(* ===== verification/DumpTotal.v ===== *)
(** * The log of a well-formed configuration

    Building the messages of [dump_test_config] never follows a null pointer,
    fails an assert or overruns a buffer, when the configuration is
    well-formed and its paths are short. *)
From Stdlib Require Import ZArith Lia Ascii String.
From stdpp Require Import prelude.
From S2P Require Import Prelude Utils Libspdm IniFile TestConfig Results Engine TestLib Prepare ConfigDump ConfigParse ConfigWf Pipeline.
Import Utils.Utils Utils.PcieHelper Ini TestConfig TestLib Prepare ConfigDump ConfigParse ConfigWf Pipeline.

Open Scope Z_scope.
Open Scope teeio_scope.

Module DumpTotal.

Lemma say_returns l : returns (say l).
Proof. apply returns_ret. Qed.

Lemma sayall_returns l : Forall returns l → returns (sayall l).
Proof.
  induction 1 as [|m l [a ->] _ [b IH]]; [apply returns_ret|]. cbn [sayall]. unfold andthen. cbn [res_bind].
  rewrite IH. apply returns_ret.
Qed.

(** The messages of a cell are there when the cell is. *)
Lemma dump_cells_returns {A} (dump : Z → A → messages) l cnt :
  0 ≤ cnt ≤ Z.of_nat (length l) → (∀ i x, l !! i = Some x → Z.of_nat i < cnt → returns (dump (Z.of_nat i) x)) →
  returns (dump_cells dump l cnt).
Proof.
  intros Hc Hd. apply sayall_returns, Forall_forall. intros m Hm. apply list_elem_of_fmap in Hm as (i & -> & Hi%elem_of_seqZ).
  destruct (returns_get l i) as [x Hx]; [lia|]. rewrite Hx. cbn [res_bind]. apply array_get_Ok in Hx as [_ Hx].
  specialize (Hd _ _ Hx). rewrite Z2Nat.id in Hd by lia. apply Hd. lia.
Qed.

Lemma name_returns (names : list bytes) i (k : bytes → list bytes) :
  0 ≤ i < Z.of_nat (length names) → returns (let* n := array_get names i in say (k n)).
Proof. intros Hi. apply returns_bind; [by apply returns_get|]. intros; apply say_returns. Qed.

#[local] Hint Resolve say_returns : returns.

(** Splits a list of messages. *)
Ltac each_message := apply sayall_returns; repeat (apply Forall_cons; split); [..|apply Forall_nil; exact I]; eauto with returns.

Lemma dump_main_returns m : 0 ≤ debug_level m < TEEIO_DEBUG_NUM → returns (dump_main m).
Proof.
  intros Hl. unfold dump_main. each_message; [|by destruct (spdm_version m =? 0); apply say_returns].
  unfold get_ide_log_level_string. rewrite (proj2 (Z.ltb_ge _ _)) by lia. by apply name_returns.
Qed.

Lemma dump_port_returns r i p : wf_port r i p → returns (dump_port p).
Proof.
  intros (_ & _ & Hty & _). unfold dump_port. each_message. apply name_returns. rewrite Hty.
  unfold port_entry, IDE_PORT_TYPE_ROOTPORT, IDE_PORT_TYPE_ENDPOINT. destruct (_ <? _)%nat; simpl; lia.
Qed.

Lemma dump_switch_returns sw : wf_switch sw → returns (dump_switch sw).
Proof.
  intros (Hl & Hc & _). unfold dump_switch. each_message. apply sayall_returns, Forall_forall.
  intros m Hm. apply list_elem_of_fmap in Hm as (j & -> & Hj%elem_of_seqZ).
  apply returns_bind; [apply returns_get; lia|]. intros; apply say_returns.
Qed.

Lemma dump_configuration_returns fs i g : wf_configuration fs i g → returns (dump_configuration g).
Proof.
  intros Hg. unfold dump_configuration. destruct (Z.eqb_spec (cfg_id g) 0); [apply returns_ret|].
  destruct (Hg ltac:(done)) as (_ & Hty & _). each_message. by apply name_returns.
Qed.

(** ** Topologies *)

Section topology.
Context (c : IDE_TEST_CONFIG).

Lemma port_name_of_returns id : port_ok c id → returns (port_name_of c id).
Proof. intros [p Hp]. unfold port_name_of. rewrite Hp. cbn [res_bind deref]. apply returns_ret. Qed.

(** One connection takes at most 96 bytes. *)
Lemma conn_item_returns bound cn text :
  wf_switches bound (switches_config c) → conn_ok c cn → strlen text + 96 < MAX_LINE_LENGTH →
  ∃ text', conn_item c MAX_LINE_LENGTH cn text = Ok text' ∧ strlen text' ≤ strlen text + 96.
Proof.
  intros [Hf _] (sw & u & d & Hsw & Hu & Hd) Hlen. unfold conn_item. rewrite Hsw. cbn [res_bind is_some TEEIO_ASSERT].
  rewrite Hu, Hd. cbn [res_bind is_some TEEIO_ASSERT deref].
  assert (Hs : wf_switch sw ∧ strlen (sw_name sw) ≤ 28).
  { unfold get_switch_by_id in Hsw. destruct (Z.leb_spec (conn_switch_id cn) 0); [done|].
    apply (filled_find _ _ _ _ _ _ _ Hf) in Hsw as (_ & _ & _ & ? & _ & ->). split; [done|].
    pose proof (dec_length (sw_id sw)). unfold strlen in *. rewrite length_app. change (length (bs "switch_")) with 7%nat. lia. }
  destruct Hs as [Hw Hn].
  assert (Hport : ∀ id p, get_port_from_switch_by_id (Some sw) id = Ok (Some p) → strlen (port_name p) ≤ PORT_NAME_LENGTH).
  { intros id p Hp. unfold get_port_from_switch_by_id in Hp. destruct (id <=? 0); [done|].
    apply (filled_find _ _ _ _ _ _ _ Hw) in Hp as (_ & _ & _ & ?). by apply switch_port_name. }
  pose proof (Hport _ _ Hu) as Hlu. pose proof (Hport _ _ Hd) as Hld. unfold PORT_NAME_LENGTH in *.
  unfold print_at. set (s := sw_name sw ++ _).
  assert (Hsl : strlen s ≤ 96).
  { unfold s, strlen in *. rewrite !length_app. change (length (bs ":")) with 1%nat. change (length (bs "-")) with 1%nat.
    change (length (bs ",")) with 1%nat. lia. }
  rewrite (proj2 (Z.ltb_lt _ _)) by lia. cbn [res_bind]. eexists. split; [done|].
  unfold strlen in *. rewrite length_app. lia.
Qed.

Lemma print_conns_returns bound buffer conns :
  wf_switches bound (switches_config c) → Forall (conn_ok c) conns → (length conns ≤ 4)%nat →
  returns (print_switch_conn_to_string buffer MAX_LINE_LENGTH c conns).
Proof.
  intros Hw Hc Hlen. destruct conns as [|cn conns]; [apply returns_ret|]. unfold print_switch_conn_to_string.
  apply returns_bind; [|intros; apply returns_ret]. revert Hc Hlen. generalize (cn :: conns) as l. clear cn conns. intros l Hc Hlen.
  assert (Hb : strlen [] + 96 * Z.of_nat (length l) < MAX_LINE_LENGTH).
  { unfold MAX_LINE_LENGTH, strlen. simpl. lia. }
  clear Hlen. revert Hb. generalize (@nil Z) as text. induction Hc as [|cn l Hcn _ IH]; intros text Hb; [apply returns_ret|].
  cbn [fold_res length] in *. destruct (conn_item_returns bound cn text Hw Hcn ltac:(lia)) as (text' & -> & Hl).
  cbn [res_bind]. apply IH. lia.
Qed.

Definition short_paths (t : IDE_TEST_TOPOLOGY) : Prop :=
  (length (top_sw_conn1 t) ≤ 4)%nat ∧ (length (top_sw_conn2 t) ≤ 4)%nat.

Lemma dump_topology_returns bound sb t :
  wf_switches sb (switches_config c) → wf_topology c bound t → short_paths t → returns (dump_topology c t).
Proof.
  intros Hw ([Hty Hr Hu Hl Hc1 Hc2] & _ & Hid & Hcn) [Hs1 Hs2]. unfold dump_topology.
  destruct (_ =? 0); [apply returns_ret|].
  assert (Hname : ∀ id (k : bytes → list bytes), port_ok c id → returns (let* n := port_name_of c id in say (k n))).
  { intros id k Hp. apply returns_bind; [by apply port_name_of_returns|]. intros; apply say_returns. }
  each_message; try (by apply name_returns); try (by apply Hname). unfold dump_paths.
  repeat match goal with |- returns (if ?b then _ else _) => destruct b eqn:?E end; [| | |apply returns_ret];
    repeat (apply returns_bind; [by apply port_name_of_returns|intros ? _]).
  - apply say_returns.
  - apply returns_bind; [eapply print_conns_returns; [done|apply Hc1|done]|].
    { unfold IDE_TEST_CONNECT_DIRECT in *. lia. }
    intros s1 _. apply returns_bind; [by apply port_name_of_returns|]. intros; apply say_returns.
  - apply returns_bind; [eapply print_conns_returns; [done|apply Hc1|done]|].
    { unfold IDE_TEST_CONNECT_DIRECT in *. lia. }
    intros s1 _. apply returns_bind; [by apply port_name_of_returns|]. intros u _.
    apply returns_bind; [eapply print_conns_returns; [done|apply Hc2; lia|done]|].
    intros s2 _. apply returns_bind; [by apply port_name_of_returns|]. intros l _. each_message.
Qed.

End topology.

(** ** Suites *)

Lemma dec_small k : 0 ≤ k ≤ 32 → strlen (dec (s32 k)) ≤ 2.
Proof.
  intros Hk. rewrite s32_small by lia.
  pose proof (forallb_range (λ k, strlen (dec k) <=? 2) 0 33 ltac:(vm_compute; reflexivity) k ltac:(lia)) as H.
  cbv beta in H. lia.
Qed.

Lemma array_loop_returns array n k text :
  (k + n ≤ 32)%nat → (k + n ≤ length array)%nat → (∀ i x, array !! i = Some x → (i < k + n)%nat → 0 ≤ x ≤ 32) →
  strlen text ≤ 3 * Z.of_nat k →
  returns (fold_res (array_item MAX_LINE_LENGTH array) (seqZ (Z.of_nat k) (Z.of_nat n)) text).
Proof.
  revert k text. induction n as [|n IH]; intros k text H32 Hl Hx Ht; [apply returns_ret|].
  rewrite seqZ_cons by lia. cbn [fold_res]. replace (Z.succ (Z.of_nat k)) with (Z.of_nat (S k)) by lia.
  replace (Z.pred (Z.of_nat (S n))) with (Z.of_nat n) by lia.
  destruct (lookup_lt_is_Some_2 array k) as [x Hxk]; [lia|]. unfold array_item at 1. rewrite (array_get_nat _ _ _ Hxk). cbn [res_bind].
  pose proof (dec_small x (Hx k x Hxk ltac:(lia))) as Hd. unfold MAX_LINE_LENGTH in *.
  destruct (Z.ltb_spec 512 (strlen (dec (s32 x)) + 1 + strlen text)); [lia|]. cbn [negb TEEIO_ASSERT res_bind].
  unfold print_at. assert (Ha : strlen (dec (s32 x) ++ bs ",") = strlen (dec (s32 x)) + 1) by (unfold strlen; rewrite length_app; simpl; lia).
  rewrite Ha, (proj2 (Z.ltb_lt _ _)) by lia. cbn [res_bind]. apply IH; [lia|lia|intros i y Hy Hi; apply (Hx i); [done|lia]|].
  unfold strlen in *. rewrite length_app. lia.
Qed.

Lemma dump_cases_returns label cases class tc :
  cases !! Z.to_nat class = Some tc → 0 ≤ class → length (cases_id tc) = 32%nat → 0 ≤ cases_cnt tc ≤ 32 →
  (∀ id, id ∈ selected tc → 0 ≤ id ≤ 32) → returns (dump_cases label cases class).
Proof.
  intros Htc Hc Hl Hn Hids. unfold dump_cases. rewrite (proj2 (array_get_Ok _ _ tc)) by done. cbn [res_bind].
  apply returns_bind; [|intros; apply say_returns]. unfold print_array_to_buffer.
  change (MAX_LINE_LENGTH =? 0) with false. cbn [negb TEEIO_ASSERT res_bind].
  rewrite s32_small by lia. destruct (Z.eqb_spec (cases_cnt tc) 0); [apply returns_ret|].
  apply returns_bind; [|intros; apply returns_ret].
  pose proof (array_loop_returns (cases_id tc) (Z.to_nat (cases_cnt tc)) 0 []) as H.
  rewrite Z2Nat.id in H by lia. apply H; [lia|lia| |done]. intros i x Hx Hi. apply Hids.
  unfold selected. apply (list_elem_of_lookup_2 _ i). by rewrite lookup_take_lt by lia.
Qed.

Section config.
Context `{SpdmResponder} (fs : list teeio_test_funcs_t) (Hinit : teeio_init_test_funcs = Ok fs).
Context (c : IDE_TEST_CONFIG) (Hwf : wf_config fs c).

Lemma dump_suite_returns i s :
  test_suites (suites_config c) !! i = Some s → returns (dump_suite (Z.of_nat i) s).
Proof.
  intros Hs. unfold dump_suite. destruct (Z.eqb_spec (suite_id s) 0) as [|Hid]; [apply returns_ret|].
  pose proof Hwf as [_ _ _ _ [_ Hsuites]].
  destruct (Hsuites i s Hs Hid) as (_ & (top & cfg & Htop & Hcfg & Htt & Hct & Hcc) & Hlen & Hcases).
  destruct (found_configuration fs c Hwf _ _ Hcfg) as (j & Hg & Hgid).
  destruct (Hg Hgid) as (_ & Hty & Hcat & Hns & _). rewrite Hct in Hty. rewrite Hcc in Hcat, Hns.
  assert (Hall : ∀ label class, 0 ≤ class < 32 → returns (dump_cases label (suite_cases s) class)).
  { intros label class Hk. destruct (lookup_lt_is_Some_2 (suite_cases s) (Z.to_nat class)) as [tc Htc]; [lia|].
    destruct (Hcases _ _ Htc) as (Hl & Hn & Hids). apply (dump_cases_returns label _ class tc); try done; [lia|].
    intros id Hsel. destruct Hids as (nm & cl & m & mx & Hnm & Hcl & Hlim & Hin).
    { intros Hz. unfold selected in Hsel. rewrite Hz in Hsel. by apply elem_of_nil in Hsel. }
    rewrite Z2Nat.id in Hnm by lia. specialize (Hin id Hsel).
    pose proof (class_limit_bound fs Hinit (suite_category s) class nm cl m mx Hcat Hns ltac:(unfold MAX_TEST_CASE_NUM; lia) Hnm Hcl Hlim).
    unfold MAX_CASE_ID in *. lia. }
  each_message; try (by apply name_returns); by apply Hall.
Qed.

(** Whatever level the log has, its messages can be built. *)
Lemma dump_returns :
  0 ≤ debug_level (main_config c) < TEEIO_DEBUG_NUM → Forall short_paths (topologies (topologies_config c)) →
  returns (dump_test_config c).
Proof.
  intros Hlevel Hshort. pose proof Hwf as [(r & Hpl & Hpc & Hp) [(Hswl & Hswc & Hsw) Hord] (Htl & Htc & Ht) [Hgl Hg] [Hsl _]].
  unfold dump_test_config. each_message.
  - by apply dump_main_returns.
  - apply dump_cells_returns; [lia|]. intros i p Hi Hlt. specialize (Hp i p Hi). rewrite decide_True in Hp by done.
    exact (dump_port_returns r i p Hp).
  - apply dump_cells_returns; [lia|]. intros i sw Hi Hlt. specialize (Hsw i sw Hi). rewrite decide_True in Hsw by done.
    exact (dump_switch_returns sw (proj1 Hsw)).
  - apply dump_cells_returns; [rewrite Htl; done|]. intros i t Hi _. specialize (Ht i t Hi).
    destruct (decide _); [|cbv beta; unfold dump_topology; rewrite Ht; apply returns_ret].
    rewrite Forall_lookup in Hshort. exact (dump_topology_returns c _ _ t (wc_switches _ _ Hwf) Ht (Hshort i t Hi)).
  - apply dump_cells_returns; [rewrite Hgl; done|]. intros i g Hi _. exact (dump_configuration_returns fs i g (Hg i g Hi)).
  - apply dump_cells_returns; [rewrite Hsl; done|]. intros i s Hi _. by apply dump_suite_returns.
Qed.

End config.

End DumpTotal.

########################################

**Instructions to follow**: Return word for word the lines above from the line with "cbn [fold_res length]" to the line with "intros id k", including both and leaving out all others.

**Problem solution**:
  cbn [fold_res length] in *. destruct (conn_item_returns bound cn text Hw Hcn ltac:(lia)) as (text' & -> & Hl).
  cbn [res_bind]. apply IH. lia.
Qed.

Definition short_paths (t : IDE_TEST_TOPOLOGY) : Prop :=
  (length (top_sw_conn1 t) ≤ 4)%nat ∧ (length (top_sw_conn2 t) ≤ 4)%nat.

Lemma dump_topology_returns bound sb t :
  wf_switches sb (switches_config c) → wf_topology c bound t → short_paths t → returns (dump_topology c t).
Proof.
  intros Hw ([Hty Hr Hu Hl Hc1 Hc2] & _ & Hid & Hcn) [Hs1 Hs2]. unfold dump_topology.
  destruct (_ =? 0); [apply returns_ret|].
  assert (Hname : ∀ id (k : bytes → list bytes), port_ok c id → returns (let* n := port_name_of c id in say (k n))).
  { intros id k Hp. apply returns_bind; [by apply port_name_of_returns|]. intros; apply say_returns. }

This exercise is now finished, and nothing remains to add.